Records provided: Begin

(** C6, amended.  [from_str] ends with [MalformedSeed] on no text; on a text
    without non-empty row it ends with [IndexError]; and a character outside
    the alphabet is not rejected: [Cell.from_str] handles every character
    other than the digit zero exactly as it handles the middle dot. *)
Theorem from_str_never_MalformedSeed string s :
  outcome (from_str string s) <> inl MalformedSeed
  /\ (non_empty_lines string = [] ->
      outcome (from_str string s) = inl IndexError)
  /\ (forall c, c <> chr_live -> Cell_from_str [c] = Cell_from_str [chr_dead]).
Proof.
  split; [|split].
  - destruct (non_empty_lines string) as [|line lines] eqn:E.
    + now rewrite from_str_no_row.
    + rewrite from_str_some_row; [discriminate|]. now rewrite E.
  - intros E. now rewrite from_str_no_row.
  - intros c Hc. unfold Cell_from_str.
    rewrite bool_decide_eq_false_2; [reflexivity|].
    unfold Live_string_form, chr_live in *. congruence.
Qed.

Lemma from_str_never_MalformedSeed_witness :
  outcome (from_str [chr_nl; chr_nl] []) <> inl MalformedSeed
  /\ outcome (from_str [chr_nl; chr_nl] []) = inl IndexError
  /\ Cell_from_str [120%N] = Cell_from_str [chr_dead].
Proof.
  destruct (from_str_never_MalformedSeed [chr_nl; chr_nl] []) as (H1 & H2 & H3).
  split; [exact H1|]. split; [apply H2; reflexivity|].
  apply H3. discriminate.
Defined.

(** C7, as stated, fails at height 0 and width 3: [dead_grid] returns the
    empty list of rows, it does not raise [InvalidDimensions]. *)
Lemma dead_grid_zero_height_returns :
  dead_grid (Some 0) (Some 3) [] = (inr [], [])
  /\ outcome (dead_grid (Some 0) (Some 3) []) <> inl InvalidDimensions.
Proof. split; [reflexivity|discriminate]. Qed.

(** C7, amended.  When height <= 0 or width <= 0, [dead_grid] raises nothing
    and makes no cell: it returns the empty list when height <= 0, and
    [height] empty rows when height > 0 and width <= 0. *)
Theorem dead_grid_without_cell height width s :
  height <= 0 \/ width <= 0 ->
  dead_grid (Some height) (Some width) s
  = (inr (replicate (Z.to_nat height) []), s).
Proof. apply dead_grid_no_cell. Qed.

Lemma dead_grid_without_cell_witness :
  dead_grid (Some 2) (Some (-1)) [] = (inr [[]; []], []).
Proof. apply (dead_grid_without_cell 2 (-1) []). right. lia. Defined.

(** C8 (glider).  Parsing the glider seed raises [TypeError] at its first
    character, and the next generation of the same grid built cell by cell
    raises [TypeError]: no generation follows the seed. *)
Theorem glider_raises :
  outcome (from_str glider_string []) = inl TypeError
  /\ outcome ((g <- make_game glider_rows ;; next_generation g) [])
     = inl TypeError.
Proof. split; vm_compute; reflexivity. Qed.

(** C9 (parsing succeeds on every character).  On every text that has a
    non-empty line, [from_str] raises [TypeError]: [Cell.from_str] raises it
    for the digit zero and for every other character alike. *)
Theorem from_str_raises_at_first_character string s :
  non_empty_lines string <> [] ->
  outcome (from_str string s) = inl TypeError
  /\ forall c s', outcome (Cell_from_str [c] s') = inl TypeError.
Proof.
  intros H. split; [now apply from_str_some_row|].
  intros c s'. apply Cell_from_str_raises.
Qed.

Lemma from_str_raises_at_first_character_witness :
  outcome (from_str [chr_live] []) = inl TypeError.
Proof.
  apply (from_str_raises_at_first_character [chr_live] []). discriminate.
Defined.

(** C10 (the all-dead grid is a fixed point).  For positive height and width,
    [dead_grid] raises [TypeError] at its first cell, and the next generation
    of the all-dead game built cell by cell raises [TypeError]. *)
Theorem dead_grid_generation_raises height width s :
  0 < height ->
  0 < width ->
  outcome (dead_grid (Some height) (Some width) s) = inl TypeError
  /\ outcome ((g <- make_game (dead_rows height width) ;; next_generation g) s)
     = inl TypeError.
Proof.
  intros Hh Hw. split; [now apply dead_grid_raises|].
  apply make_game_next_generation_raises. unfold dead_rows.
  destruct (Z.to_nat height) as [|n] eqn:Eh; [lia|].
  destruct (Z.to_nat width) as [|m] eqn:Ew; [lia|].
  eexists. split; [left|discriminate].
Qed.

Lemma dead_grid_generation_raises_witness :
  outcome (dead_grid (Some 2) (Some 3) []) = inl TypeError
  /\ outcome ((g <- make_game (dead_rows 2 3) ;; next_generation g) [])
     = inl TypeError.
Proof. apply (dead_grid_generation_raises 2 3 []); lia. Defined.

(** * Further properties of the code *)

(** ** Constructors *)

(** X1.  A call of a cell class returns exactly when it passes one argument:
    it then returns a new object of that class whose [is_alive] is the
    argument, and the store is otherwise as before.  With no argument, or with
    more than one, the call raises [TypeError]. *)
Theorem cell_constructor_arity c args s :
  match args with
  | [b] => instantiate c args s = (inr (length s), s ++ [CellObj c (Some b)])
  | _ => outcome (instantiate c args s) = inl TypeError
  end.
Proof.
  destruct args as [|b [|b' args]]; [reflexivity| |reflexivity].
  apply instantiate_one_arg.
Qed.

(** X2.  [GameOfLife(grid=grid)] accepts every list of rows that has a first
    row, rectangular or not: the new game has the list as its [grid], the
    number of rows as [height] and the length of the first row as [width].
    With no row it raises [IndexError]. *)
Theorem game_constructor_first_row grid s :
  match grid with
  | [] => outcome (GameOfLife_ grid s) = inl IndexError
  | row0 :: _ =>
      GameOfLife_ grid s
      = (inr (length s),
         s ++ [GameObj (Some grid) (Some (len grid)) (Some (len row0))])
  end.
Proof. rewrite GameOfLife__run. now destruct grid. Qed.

Records provided: End
Records provided: Begin

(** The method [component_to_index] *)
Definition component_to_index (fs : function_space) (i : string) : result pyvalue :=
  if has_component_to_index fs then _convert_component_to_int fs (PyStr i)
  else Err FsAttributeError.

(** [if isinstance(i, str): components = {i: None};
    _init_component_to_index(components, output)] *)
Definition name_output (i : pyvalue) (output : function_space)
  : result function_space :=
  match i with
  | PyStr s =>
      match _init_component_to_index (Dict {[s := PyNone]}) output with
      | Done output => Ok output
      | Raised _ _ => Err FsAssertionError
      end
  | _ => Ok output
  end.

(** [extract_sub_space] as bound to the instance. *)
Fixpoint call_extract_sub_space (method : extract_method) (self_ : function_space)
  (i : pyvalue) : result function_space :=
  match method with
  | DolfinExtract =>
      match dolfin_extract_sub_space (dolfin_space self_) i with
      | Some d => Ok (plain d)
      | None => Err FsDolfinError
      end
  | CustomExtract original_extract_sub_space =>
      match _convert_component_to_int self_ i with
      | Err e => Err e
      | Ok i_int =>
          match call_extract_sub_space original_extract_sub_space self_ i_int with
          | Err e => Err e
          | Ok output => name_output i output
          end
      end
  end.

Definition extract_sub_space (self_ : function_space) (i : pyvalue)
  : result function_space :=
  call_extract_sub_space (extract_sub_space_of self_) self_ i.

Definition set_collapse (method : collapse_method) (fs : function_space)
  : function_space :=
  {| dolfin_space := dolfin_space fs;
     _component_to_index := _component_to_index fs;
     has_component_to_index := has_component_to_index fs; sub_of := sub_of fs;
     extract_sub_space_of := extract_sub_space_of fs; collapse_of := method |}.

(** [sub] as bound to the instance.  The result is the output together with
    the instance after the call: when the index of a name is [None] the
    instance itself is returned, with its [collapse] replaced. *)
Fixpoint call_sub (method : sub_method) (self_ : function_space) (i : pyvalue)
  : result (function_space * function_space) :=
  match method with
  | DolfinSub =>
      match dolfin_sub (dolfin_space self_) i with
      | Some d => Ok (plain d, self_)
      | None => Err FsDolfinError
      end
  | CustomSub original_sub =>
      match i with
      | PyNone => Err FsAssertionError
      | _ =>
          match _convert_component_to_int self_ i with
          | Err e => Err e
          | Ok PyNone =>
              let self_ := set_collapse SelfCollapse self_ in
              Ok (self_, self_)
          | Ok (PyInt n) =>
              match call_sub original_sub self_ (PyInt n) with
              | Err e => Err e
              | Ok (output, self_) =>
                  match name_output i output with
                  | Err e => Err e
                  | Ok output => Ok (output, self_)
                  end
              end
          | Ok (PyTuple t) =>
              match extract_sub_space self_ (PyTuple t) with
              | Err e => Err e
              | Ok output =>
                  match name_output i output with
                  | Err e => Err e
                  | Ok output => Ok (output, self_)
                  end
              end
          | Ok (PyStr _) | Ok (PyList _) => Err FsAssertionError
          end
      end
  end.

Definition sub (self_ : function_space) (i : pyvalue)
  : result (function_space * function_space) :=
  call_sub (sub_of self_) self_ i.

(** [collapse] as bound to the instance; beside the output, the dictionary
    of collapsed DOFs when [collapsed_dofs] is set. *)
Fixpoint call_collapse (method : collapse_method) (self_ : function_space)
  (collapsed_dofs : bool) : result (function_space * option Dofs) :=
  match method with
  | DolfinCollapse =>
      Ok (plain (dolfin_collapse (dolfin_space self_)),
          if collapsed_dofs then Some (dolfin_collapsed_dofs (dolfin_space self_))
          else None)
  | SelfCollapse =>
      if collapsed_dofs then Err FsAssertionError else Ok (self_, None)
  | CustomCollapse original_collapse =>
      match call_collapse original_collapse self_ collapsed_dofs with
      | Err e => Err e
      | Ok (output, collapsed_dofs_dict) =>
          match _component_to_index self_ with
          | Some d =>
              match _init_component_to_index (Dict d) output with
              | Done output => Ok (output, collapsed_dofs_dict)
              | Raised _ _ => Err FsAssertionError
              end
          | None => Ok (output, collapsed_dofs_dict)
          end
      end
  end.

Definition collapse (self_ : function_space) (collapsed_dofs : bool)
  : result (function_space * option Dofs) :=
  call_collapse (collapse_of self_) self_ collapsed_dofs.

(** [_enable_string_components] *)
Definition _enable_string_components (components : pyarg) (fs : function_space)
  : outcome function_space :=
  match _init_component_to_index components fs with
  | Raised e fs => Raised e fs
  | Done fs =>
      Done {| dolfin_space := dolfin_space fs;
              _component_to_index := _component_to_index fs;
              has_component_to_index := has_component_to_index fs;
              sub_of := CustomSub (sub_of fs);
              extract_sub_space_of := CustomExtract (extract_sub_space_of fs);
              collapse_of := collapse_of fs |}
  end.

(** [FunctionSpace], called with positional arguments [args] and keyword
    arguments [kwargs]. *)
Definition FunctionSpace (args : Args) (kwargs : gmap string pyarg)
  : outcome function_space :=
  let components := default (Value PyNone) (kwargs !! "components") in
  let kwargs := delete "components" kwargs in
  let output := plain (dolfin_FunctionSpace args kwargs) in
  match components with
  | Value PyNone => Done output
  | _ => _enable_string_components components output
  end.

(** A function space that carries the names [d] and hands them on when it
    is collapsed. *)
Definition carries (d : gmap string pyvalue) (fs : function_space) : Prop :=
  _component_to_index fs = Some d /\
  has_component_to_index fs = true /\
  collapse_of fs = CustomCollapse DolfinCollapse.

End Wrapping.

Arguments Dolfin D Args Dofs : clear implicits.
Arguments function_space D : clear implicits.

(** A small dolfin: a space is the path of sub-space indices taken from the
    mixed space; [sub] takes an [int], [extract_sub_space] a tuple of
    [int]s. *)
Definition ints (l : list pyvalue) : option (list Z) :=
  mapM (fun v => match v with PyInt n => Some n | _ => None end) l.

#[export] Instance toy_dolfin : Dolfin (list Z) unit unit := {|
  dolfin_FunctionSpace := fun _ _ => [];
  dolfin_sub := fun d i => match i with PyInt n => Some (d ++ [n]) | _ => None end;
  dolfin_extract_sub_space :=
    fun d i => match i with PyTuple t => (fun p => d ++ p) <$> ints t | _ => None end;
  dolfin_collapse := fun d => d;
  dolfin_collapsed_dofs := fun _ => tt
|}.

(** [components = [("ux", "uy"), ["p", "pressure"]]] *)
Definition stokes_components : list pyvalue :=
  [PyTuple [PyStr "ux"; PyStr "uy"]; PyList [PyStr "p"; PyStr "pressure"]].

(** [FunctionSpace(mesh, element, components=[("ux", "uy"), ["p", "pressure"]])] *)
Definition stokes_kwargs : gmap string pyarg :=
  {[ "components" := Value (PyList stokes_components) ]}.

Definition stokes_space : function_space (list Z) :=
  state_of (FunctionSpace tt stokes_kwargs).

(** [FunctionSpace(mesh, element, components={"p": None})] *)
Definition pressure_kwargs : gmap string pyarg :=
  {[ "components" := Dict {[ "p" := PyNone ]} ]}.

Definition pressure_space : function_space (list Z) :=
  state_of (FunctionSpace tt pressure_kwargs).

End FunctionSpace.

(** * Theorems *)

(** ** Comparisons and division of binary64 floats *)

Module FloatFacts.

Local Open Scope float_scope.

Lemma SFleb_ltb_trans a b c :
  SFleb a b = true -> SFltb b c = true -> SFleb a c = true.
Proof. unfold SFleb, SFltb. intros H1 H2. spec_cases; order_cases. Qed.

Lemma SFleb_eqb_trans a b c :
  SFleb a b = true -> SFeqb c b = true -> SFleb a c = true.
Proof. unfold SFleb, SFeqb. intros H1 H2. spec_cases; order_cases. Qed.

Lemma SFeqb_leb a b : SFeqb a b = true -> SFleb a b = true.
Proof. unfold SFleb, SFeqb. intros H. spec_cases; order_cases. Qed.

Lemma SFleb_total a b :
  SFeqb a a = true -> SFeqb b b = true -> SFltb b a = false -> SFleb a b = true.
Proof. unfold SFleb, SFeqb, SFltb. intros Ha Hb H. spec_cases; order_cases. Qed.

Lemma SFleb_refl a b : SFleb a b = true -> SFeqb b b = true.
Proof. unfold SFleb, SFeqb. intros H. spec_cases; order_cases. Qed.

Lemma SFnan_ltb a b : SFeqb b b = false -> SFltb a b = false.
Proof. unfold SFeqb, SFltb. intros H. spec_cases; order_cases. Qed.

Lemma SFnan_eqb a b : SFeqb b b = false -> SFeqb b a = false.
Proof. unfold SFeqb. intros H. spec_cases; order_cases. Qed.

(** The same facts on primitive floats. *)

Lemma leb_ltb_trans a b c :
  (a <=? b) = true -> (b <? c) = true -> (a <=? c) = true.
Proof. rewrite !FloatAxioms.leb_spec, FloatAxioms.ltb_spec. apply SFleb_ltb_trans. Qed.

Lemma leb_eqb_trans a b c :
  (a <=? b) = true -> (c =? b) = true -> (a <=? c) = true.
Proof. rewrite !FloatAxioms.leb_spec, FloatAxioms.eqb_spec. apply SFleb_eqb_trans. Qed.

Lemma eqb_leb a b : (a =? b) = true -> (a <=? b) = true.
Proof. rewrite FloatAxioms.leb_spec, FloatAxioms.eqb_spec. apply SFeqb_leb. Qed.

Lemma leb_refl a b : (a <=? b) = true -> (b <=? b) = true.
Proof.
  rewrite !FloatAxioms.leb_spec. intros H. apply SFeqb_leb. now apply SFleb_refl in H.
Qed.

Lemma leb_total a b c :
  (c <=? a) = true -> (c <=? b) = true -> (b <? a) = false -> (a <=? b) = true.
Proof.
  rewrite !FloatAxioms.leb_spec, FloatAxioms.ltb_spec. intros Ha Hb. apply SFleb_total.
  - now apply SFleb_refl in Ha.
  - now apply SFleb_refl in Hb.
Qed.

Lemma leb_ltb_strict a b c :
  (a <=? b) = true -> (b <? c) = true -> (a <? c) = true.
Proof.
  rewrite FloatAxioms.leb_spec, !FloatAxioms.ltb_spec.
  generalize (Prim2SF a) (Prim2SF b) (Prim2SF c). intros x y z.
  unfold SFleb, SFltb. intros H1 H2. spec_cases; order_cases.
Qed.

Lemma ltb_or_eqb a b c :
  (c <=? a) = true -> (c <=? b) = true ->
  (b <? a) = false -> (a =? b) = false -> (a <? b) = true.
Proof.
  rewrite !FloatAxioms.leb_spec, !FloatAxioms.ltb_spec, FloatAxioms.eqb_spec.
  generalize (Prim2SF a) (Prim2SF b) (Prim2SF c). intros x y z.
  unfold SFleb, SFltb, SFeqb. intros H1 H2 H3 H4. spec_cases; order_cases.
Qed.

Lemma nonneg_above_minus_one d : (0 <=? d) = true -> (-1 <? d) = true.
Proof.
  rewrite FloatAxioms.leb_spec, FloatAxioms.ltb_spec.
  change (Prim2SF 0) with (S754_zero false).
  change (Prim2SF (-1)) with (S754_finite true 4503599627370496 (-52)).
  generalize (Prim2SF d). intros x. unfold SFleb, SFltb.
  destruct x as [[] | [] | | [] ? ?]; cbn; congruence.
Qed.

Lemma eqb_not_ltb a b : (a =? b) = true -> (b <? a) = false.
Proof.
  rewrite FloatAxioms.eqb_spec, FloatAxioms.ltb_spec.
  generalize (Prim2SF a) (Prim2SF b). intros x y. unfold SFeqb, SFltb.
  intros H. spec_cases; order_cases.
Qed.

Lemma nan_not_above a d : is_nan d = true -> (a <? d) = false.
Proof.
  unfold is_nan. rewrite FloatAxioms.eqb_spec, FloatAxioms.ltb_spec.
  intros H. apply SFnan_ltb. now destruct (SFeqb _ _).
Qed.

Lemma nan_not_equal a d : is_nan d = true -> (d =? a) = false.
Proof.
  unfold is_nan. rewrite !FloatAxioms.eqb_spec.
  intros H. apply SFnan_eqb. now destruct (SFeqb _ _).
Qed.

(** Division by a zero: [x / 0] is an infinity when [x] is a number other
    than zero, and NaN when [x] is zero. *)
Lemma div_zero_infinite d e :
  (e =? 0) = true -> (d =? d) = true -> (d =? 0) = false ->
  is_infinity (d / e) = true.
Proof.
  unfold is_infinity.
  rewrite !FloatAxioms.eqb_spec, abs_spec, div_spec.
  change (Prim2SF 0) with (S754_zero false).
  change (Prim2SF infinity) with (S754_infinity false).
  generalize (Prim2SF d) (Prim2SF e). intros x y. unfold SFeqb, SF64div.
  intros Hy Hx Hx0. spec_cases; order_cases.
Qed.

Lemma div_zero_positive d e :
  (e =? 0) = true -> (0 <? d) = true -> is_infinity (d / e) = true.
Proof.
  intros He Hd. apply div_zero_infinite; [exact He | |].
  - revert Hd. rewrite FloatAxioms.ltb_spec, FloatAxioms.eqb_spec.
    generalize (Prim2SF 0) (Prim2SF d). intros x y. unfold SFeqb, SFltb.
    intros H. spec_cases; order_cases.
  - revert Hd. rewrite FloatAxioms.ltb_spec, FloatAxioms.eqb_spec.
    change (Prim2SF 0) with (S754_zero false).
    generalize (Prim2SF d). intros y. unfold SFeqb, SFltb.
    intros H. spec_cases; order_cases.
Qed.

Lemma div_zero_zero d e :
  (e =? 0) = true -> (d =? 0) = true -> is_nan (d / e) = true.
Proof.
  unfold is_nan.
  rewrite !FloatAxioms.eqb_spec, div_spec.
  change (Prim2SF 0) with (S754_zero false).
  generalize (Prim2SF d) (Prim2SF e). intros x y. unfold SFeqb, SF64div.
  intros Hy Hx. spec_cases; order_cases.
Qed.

Records provided: End

Exercise objective:
An exact copy of the lines above, from the one containing "non-empty line, [from_str]" down to the one containing "(** ** Constructors *)" and including both, is the whole answer; retype it and nothing else.

Solution to this problem:
    non-empty line, [from_str] raises [TypeError]: [Cell.from_str] raises it
    for the digit zero and for every other character alike. *)
Theorem from_str_raises_at_first_character string s :
  non_empty_lines string <> [] ->
  outcome (from_str string s) = inl TypeError
  /\ forall c s', outcome (Cell_from_str [c] s') = inl TypeError.
Proof.
  intros H. split; [now apply from_str_some_row|].
  intros c s'. apply Cell_from_str_raises.
Qed.

Lemma from_str_raises_at_first_character_witness :
  outcome (from_str [chr_live] []) = inl TypeError.
Proof.
  apply (from_str_raises_at_first_character [chr_live] []). discriminate.
Defined.

(** C10 (the all-dead grid is a fixed point).  For positive height and width,
    [dead_grid] raises [TypeError] at its first cell, and the next generation
    of the all-dead game built cell by cell raises [TypeError]. *)
Theorem dead_grid_generation_raises height width s :
  0 < height ->
  0 < width ->
  outcome (dead_grid (Some height) (Some width) s) = inl TypeError
  /\ outcome ((g <- make_game (dead_rows height width) ;; next_generation g) s)
     = inl TypeError.
Proof.
  intros Hh Hw. split; [now apply dead_grid_raises|].
  apply make_game_next_generation_raises. unfold dead_rows.
  destruct (Z.to_nat height) as [|n] eqn:Eh; [lia|].
  destruct (Z.to_nat width) as [|m] eqn:Ew; [lia|].
  eexists. split; [left|discriminate].
Qed.

Lemma dead_grid_generation_raises_witness :
  outcome (dead_grid (Some 2) (Some 3) []) = inl TypeError
  /\ outcome ((g <- make_game (dead_rows 2 3) ;; next_generation g) [])
     = inl TypeError.
Proof. apply (dead_grid_generation_raises 2 3 []); lia. Defined.

(** * Further properties of the code *)

(** ** Constructors *)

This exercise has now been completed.